# Your assignment:
Filter the material below down to the lines containing the word "sport".

Given entries: Begin

Lemma wp_ttl_loop sendfd recvfd sport max_ttl s w (Q : outcome tloop → world → Prop) :
  recv_quiet → 0 <= nprobes → t_seq s = 0 → t_done s = 0 → 0 <= max_ttl →
  (∀ o w' l, l `prefix_of` expected_all max_ttl → sent_probes w' = sent_probes w ++ l →
     (∀ s', o = Val s' → ∃ T, 0 <= T <= max_ttl ∧ l = expected_all T ∧ (T < max_ttl → t_done s' > 0)) →
     Q o w') →
  wp K (ttl_loop fmt_3f fuel pr sasend sizeof_rec nprobes dport verbose sendfd recvfd sport max_ttl s) w Q.
Proof.
  intros Hrecv Hn Hs0 Hd0 Hmax HQ. unfold ttl_loop.
  apply (wp_for_each K (λ rest s' w', ∃ T, 0 <= T ∧ T + Z.of_nat (length rest) <= max_ttl ∧
    sent_probes w' = sent_probes w ++ expected_all T ∧ t_done s' >= 0 ∧
    (t_done s' = 0 → t_seq s' = T * nprobes ∧ rest = seqZ (T + 1) (max_ttl - T)))).
  - exists 0. rewrite length_seqZ. unfold expected_all. rewrite app_nil_r.
    repeat split; try lia. f_equal; lia.
  - intros ttl rest s1 w1 (T & HT & Hl & Hp & Hd & Hz). cbn [length] in Hl.
    destruct (decide (t_done s1 = 0)) as [H0|H0].
    + destruct (Hz H0) as [Hseq Hrest]. rewrite seqZ_cons in Hrest by lia.
      injection Hrest as -> Hrest.
      assert (Hall : expected_all T ++ expected_ttl (T + 1) (t_seq s1) = expected_all (T + 1)).
      { by rewrite Hseq, expected_all_S. }
      apply wp_one_ttl; [done..| |].
      * intros o w2 l Hpre Hp2 Ho.
        destruct o as [s2|c| |]; [by destruct (Ho s2)|..]; cbn [bind_post];
          (apply (HQ _ w2 (expected_all T ++ l));
            [|by rewrite Hp2, Hp, app_assoc|done]; trans (expected_all (T + 1));
            [rewrite <-Hall; by apply prefix_app|apply expected_all_prefix; lia]).
      * intros s2 w2 Hp2 Hseq2 Hd2. exists (T + 1). rewrite Hp2, Hp, <-app_assoc, Hall.
        repeat split; [lia..| |]; [lia|]. rewrite Hrest. f_equal; lia.
    + wp_step. exists T. repeat split; try done; try lia.
  - intros s1 w1 (T & HT & Hl & Hp & Hd & Hz). cbn [length] in Hl.
    apply (HQ _ _ (expected_all T)); [apply expected_all_prefix; lia|done|].
    intros s' [= <-]. exists T. split; [lia|]. split; [done|]. intros HTm.
    destruct (decide (t_done s1 = 0)) as [H0|]; [|lia].
    destruct (Hz H0) as [_ Hr]. apply (f_equal length) in Hr. rewrite length_seqZ in Hr. simpl in Hr. lia.
Qed.
End trace.

Lemma emits_recv_loop verbose fd fuel judge st : emits noprobe_call (recv_loop verbose fd fuel judge st).
Proof.
  unfold recv_loop, recv_round, trace_deliver, Gettimeofday.
  emits_tac; try done; try (apply emits_or_err_sys; [apply report_noprobe|]); try (by apply emits_trace_printf);
    try (by apply emits_err_sys; apply report_noprobe); emits_tac; done.
Qed.

(** The two variants of [pr]. *)
Definition trace_proto (pr : tproto) : Prop := pr = tproto_v4 ∨ ∃ ret0, pr = tproto_v6 ret0.

Lemma trace_proto_quiet fuel pr dport verbose : trace_proto pr → recv_quiet fuel pr dport verbose.
Proof. intros [->|[r ->]] sport fd seq st; apply emits_recv_loop. Qed.

Definition nosend_call (c : call) : Prop := match c with Csendto _ _ _ => False | _ => True end.

Lemma report_nosend c : report_call c → nosend_call c.
Proof. by destruct c. Qed.

(** What sends nothing, before the probes. *)
Lemma wp_nosend {A} (K : kernel) level opt (m : M A) w (Q : outcome A → world → Prop) :
  emits nosend_call m →
  (∀ o w', probes level opt (w_calls w') = probes level opt (w_calls w) → Q o w') → wp K m w Q.
Proof.
  intros Hm HQ. apply (wp_emits K nosend_call); [done|]. intros o cs w' Hcs Hw. apply HQ. rewrite Hw.
  clear -Hcs. induction Hcs as [|c cs Hc _ IH]; [done|]. by destruct c.
Qed.

Section traceloop.
Context (K : kernel) (fmt_3f : SpecFloat.spec_float → list Z) (fuel : nat).
Context (pr : tproto) (sasend : sockaddr) (nprobes dport verbose max_ttl : Z).

(** What a run from the probes [B] leaves. *)
Definition sent_post (B : list (list Z * list Z * sockaddr)) (o : outcome unit) (w' : world) : Prop :=
  ∃ l, probes (ttllevel pr) (ttloptname pr) (w_calls w') = B ++ l ∧
    l `prefix_of` expected_all sasend nprobes dport max_ttl ∧
    (o = Val tt → ∃ T, 0 <= T <= max_ttl ∧ l = expected_all sasend nprobes dport T).

Lemma wp_prep {A} (m : M A) (f : A → M unit) w B :
  emits nosend_call m → probes (ttllevel pr) (ttloptname pr) (w_calls w) = B →
  (∀ a w', probes (ttllevel pr) (ttloptname pr) (w_calls w') = B → wp K (f a) w' (sent_post B)) →
  wp K (m ≫= f) w (sent_post B).
Proof.
  intros Hm HB Hf. wp_step. apply (wp_nosend K (ttllevel pr) (ttloptname pr)); [done|].
  intros o w' Hw. rewrite HB in Hw.
  destruct o as [a|c| |]; cbn [bind_post]; [by apply Hf|..];
    (exists []; rewrite app_nil_r; split; [done|]; split; [apply prefix_nil|done]).
Qed.

Lemma wp_traceloop w :
  trace_proto pr → 0 <= nprobes → 0 <= max_ttl →
  wp K (traceloop fmt_3f fuel pr sasend sizeof_rec nprobes dport verbose max_ttl) w
    (sent_post (probes (ttllevel pr) (ttloptname pr) (w_calls w))).
Proof.
  intros Hpr Hn Hmax. unfold traceloop, Socket, Bind, void.
  do 3 (apply wp_prep; [emits_tac; try (apply emits_or_err_sys; [apply report_nosend|]); by emits_tac|done|];
    intros ? ? ?).
  do 4 (apply wp_prep; [emits_tac; try (apply emits_or_err_sys; [apply report_nosend|]); by emits_tac|done|];
    intros ? ? ?).
  cbn zeta. wp_step. rename select (_ = probes _ _ _) into HB.
  apply wp_ttl_loop; [by apply trace_proto_quiet|done..|].
  intros o w2 l Hl Hp Ho. rewrite HB in Hp.
  destruct o as [s|c| |]; cbn [bind_post]; [wp_step|..]; exists l; (split; [done|]; split; [done|]); [|done..].
  intros _. destruct (Ho s eq_refl) as (T & HT & -> & _). by exists T.
Qed.
End traceloop.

Given entries: End

# Your response:
Lemma wp_ttl_loop sendfd recvfd sport max_ttl s w (Q : outcome tloop → world → Prop) :
  wp K (ttl_loop fmt_3f fuel pr sasend sizeof_rec nprobes dport verbose sendfd recvfd sport max_ttl s) w Q.
Proof. intros [->|[r ->]] sport fd seq st; apply emits_recv_loop. Qed.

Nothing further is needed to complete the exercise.